5.2.8 Upon Termination of this Agreement we will provide you with at least 30 days notice in which you may provide a shipping address to have your remaining Physical Items shipped to, at the then-current cost of Telescope’s Fulfillment Services (the “Notice Period”). If the Notice Period expires and you have not directed us to ship your Physical Items through the Telescope Services, your Physical Items will be considered abandoned and we may dispose of your Physical Items in our sole discretion.

5.3 Shipping. As a part of the Telescope Services, including both Printing Services and Fulfillment Services, shipping of Physical Items will occur with third party providers.

5.3.1 Responsibility. The Client is responsible for all shipping costs associated with Physical Items ordered through Telescope’s Services.
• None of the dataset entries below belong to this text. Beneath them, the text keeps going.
(** X6: a successful login names a stored, active account with that address
    whose password validates, changes no store, and hands out tokens that
    work: until it expires the access token verifies with the user's pid as
    subject, and the refresh token is exchanged for a new pair. *)
Theorem login_issues_valid_tokens cfg vp e password now w u a r :
  List.NoDup (map pid (users w)) ->
  result (login cfg vp e password now w) = Ok (u, a, r) ->
  In u (users w) /\ email u = e /\ isActive u = true
  /\ vp u password = true
  /\ world (login cfg vp e password now w) = w
  /\ (forall later, later < now + accessTokenExpiry cfg -> ~ revoked w a ->
        exists c, result (validateToken cfg a access later w) = Ok c
                  /\ sub c = pid u)
  /\ (forall later, later < now + refreshTokenExpiry cfg -> ~ revoked w r ->
        exists p, result (refreshAccessToken cfg r later w) = Ok (Some p)).
Proof.
  intros Hnd. rewrite login_unfold.
  destruct (List.find _ _) as [u0|] eqn:Hf; [|discriminate].
  destruct (isActive u0) eqn:Hact; simpl; [|discriminate].
  destruct (vp u0 password) eqn:Hpw; simpl; [|discriminate].
  intros [= <- <- <-].
  apply find_some in Hf as [Hin He]. apply String.eqb_eq in He.
  pose proof (principal_of_member w u0 Hnd Hin) as Hp.
  split; [done|]. split; [done|]. split; [done|]. split; [done|].
  split; [done|]. split.
  - intros later Hlt Hrev.
    destruct (access_token_window cfg w u0 now later Hp Hact Hrev Hlt)
      as (c & Hc & Hs & _).
    by exists c.
  - intros later Hlt Hrev. eexists.
    by apply refresh_token_window.
Qed.

Lemma login_issues_valid_tokens_witness :
  exists c,
    result (validateToken Scenario.cfg Scenario.accessToken access 1060
                          Scenario.world0) = Ok c
    /\ sub c = "9b2f".
Proof.
  assert (Hnd : List.NoDup (map pid (users Scenario.world0))) by nodup.
  assert (Hnil : ~ revoked Scenario.world0 Scenario.accessToken)
    by (intros (row & [] & _)).
  destruct (login_issues_valid_tokens Scenario.cfg Examples.validatePassword
              "alice@example.com" "correct horse" 1000 Scenario.world0
              Scenario.alice Scenario.accessToken Scenario.refreshToken
              Hnd eq_refl) as (_ & _ & _ & _ & _ & H & _).
  apply (H 1060); [reflexivity|exact Hnil].
Defined.

(** ** Saving a user *)

Lemma find_saveUser p u u' l :
  List.find (fun x => String.eqb (pid x) p) l = Some u ->
  pid u' = pid u -> user_id u' = user_id u ->
  List.find (fun x => String.eqb (pid x) p)
            (map (fun x => if user_id x =? user_id u' then u' else x) l)
  = Some u'.
Proof.
  intros Hf Hpid Hid.
  assert (Hp : pid u = p).
  { apply find_some in Hf as [_ H]. by apply String.eqb_eq in H. }
  induction l as [|x l IH]; simpl in *; [done|].
  destruct (Z.eqb_spec (user_id x) (user_id u')) as [Hx|Hx].
  - by rewrite Hpid, Hp, String.eqb_refl.
  - destruct (String.eqb (pid x) p) eqn:Hpx.
    + injection Hf as ->. congruence.
    + by apply IH.
Qed.

Lemma saveUser_absent (u' : User) l :
  ~ In (user_id u') (map user_id l) ->
  map (fun x => if user_id x =? user_id u' then u' else x) l = l.
Proof.
  induction l as [|x l IH]; simpl; [done|]. intros Hn.
  destruct (Z.eqb_spec (user_id x) (user_id u')) as [Hx|Hx].
  - exfalso. apply Hn. by left.
  - f_equal. apply IH. intros H. apply Hn. by right.
Qed.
The Services use industry standard third parties in connection with all shipping services and only give estimated ship dates and estimated transit times for all orders. Telescope is not responsible for lost, damaged, or missing shipments, including due to acts of god, weather, third party disruptions, or other shipping issues not caused as a result of Telescope’s negligence or defects in Telescope’s Services. Telescope is not responsible for abandoned, undeliverable, or returned packages due to third party errors, wrong or incomplete addresses, or being declined by a Recipient or the Client. Telescope is not responsible for covering the cost of the re-shipment or the re-shipped items, or for the costs of any lost items. In such cases where a Recipient of your Physical Items wishes to return such item, Telescope is not responsible for asking or ensuring the Recipient returns the item.
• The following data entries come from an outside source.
(** * cgate-sdk: the request transport layer, embedded and verified

    The development follows [src/http.ts] (class [HttpClient]), the error
    classes of [src/types.ts] and the constructor of [CGateClient] in
    [src/client.ts].

    Conventions of the embedding.
    - A JavaScript string is a Rocq [string]; each [ascii] is one UTF-16
      code unit below 256, so the model covers the strings made of Latin-1
      characters and is exact on them.
    - A JavaScript number is an integer [Z]; the non-integral doubles and
      [NaN] are outside the model.
    - A promise is modelled by the way it settles ([settled]); an async
      function threads a clock and a trace of the platform calls it makes. *)

From Stdlib Require Import ZArith List String Ascii Bool Lia DecimalString.
Import ListNotations.

Set Warnings "-register-all".

Local Open Scope string_scope.
Local Open Scope list_scope.
Local Open Scope Z_scope.

(* ================================================================== *)
(** ** JavaScript values *)

Module JS.

(** JSON documents, as [JSON.parse] returns them and [JSON.stringify]
    takes them.  An object is the list of its own properties, in
    property order, with distinct keys. *)
Inductive json : Type :=
| JNull
| JBool (b : bool)
| JNum (n : Z)
| JStr (s : string)
| JArr (items : list json)
| JObj (props : list (string * json)).

(** A value that may be [undefined]. *)
Definition value := option json.
Definition undefined : value := None.

(** [ToBoolean]. *)
Definition truthy (v : value) : bool :=
  match v with
  | None => false
  | Some JNull => false
  | Some (JBool b) => b
  | Some (JNum n) => negb (n =? 0)
  | Some (JStr s) => negb (s =? "")%string
  | Some (JArr _) => true
  | Some (JObj _) => true
  end.

(** [typeof v === 'object'] (which holds of [null] too). *)
Definition typeof_object (v : value) : bool :=
  match v with
  | Some JNull | Some (JArr _) | Some (JObj _) => true
  | _ => false
  end.

(** [typeof v === 'string']. *)
Definition typeof_string (v : value) : bool :=
  match v with Some (JStr _) => true | _ => false end.

(** [v !== null]. *)
Definition not_null (v : value) : bool :=
  match v with Some JNull => false | _ => true end.

Fixpoint assoc (k : string) (props : list (string * json)) : value :=
  match props with
  | [] => None
  | (k', v) :: rest => if (k' =? k)%string then Some v else assoc k rest
  end.

(** Property read [v.k] for the property names the client reads
    ([error], [message], [type]); none of them is defined on arrays or
    on primitives. *)
Definition get (v : value) (k : string) : value :=
  match v with
  | Some (JObj props) => assoc k props
  | _ => None
  end.

(** [a || b] on values. *)
Definition or_else (a b : value) : value := if truthy a then a else b.

(** [String(n)] for an integer. *)
Definition string_of_Z (n : Z) : string := NilZero.string_of_int (Z.to_int n).

(** [JSON.stringify] on these documents (integers print in decimal, as
    they do below [10^21]). *)
Definition hex4 (n : nat) : string :=
  let digit (d : nat) : ascii :=
    if (d <? 10)%nat then ascii_of_nat (48 + d) else ascii_of_nat (87 + d) in
  String "0" (String "0" (String (digit (n / 16)%nat)
                                 (String (digit (n mod 16)%nat) ""))).

Definition quote_char (c : ascii) : string :=
  let n := nat_of_ascii c in
  if (n =? 34)%nat then String "\" (String c "")
  else if (n =? 92)%nat then "\\"
  else if (n =? 8)%nat then "\b"
  else if (n =? 12)%nat then "\f"
  else if (n =? 10)%nat then "\n"
  else if (n =? 13)%nat then "\r"
  else if (n =? 9)%nat then "\t"
  else if (n <? 32)%nat then ("\u" ++ hex4 n)%string
  else String c "".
5.3.2 Support. Telescope will do its best to provide all supporting documentation and, when possible, pre-pay for customs fees for shipments both domestically and internationally. However, every shipping carrier, method and country has different rules and regulations and may require additional documentation or may require the Recipient to provide additional information and to pay customs fees. As a part of the services Telescope will provide reasonable support to Clients and Recipients during these processes but may not be able to fully remedy any issue. The Client shall be ultimately responsible for all taxes, fees, duties, and other charges associated with the delivery of all Physical Items, whether to a Customer directed address or a Recipient's address.

5.3.3 Delivery. Telescope will use commercially reasonable efforts to ship to every country permitted by United States law and regulations, but due to certain rules and regulations, and costs associated with delivery, Telescope will not be able to ship to every country worldwide.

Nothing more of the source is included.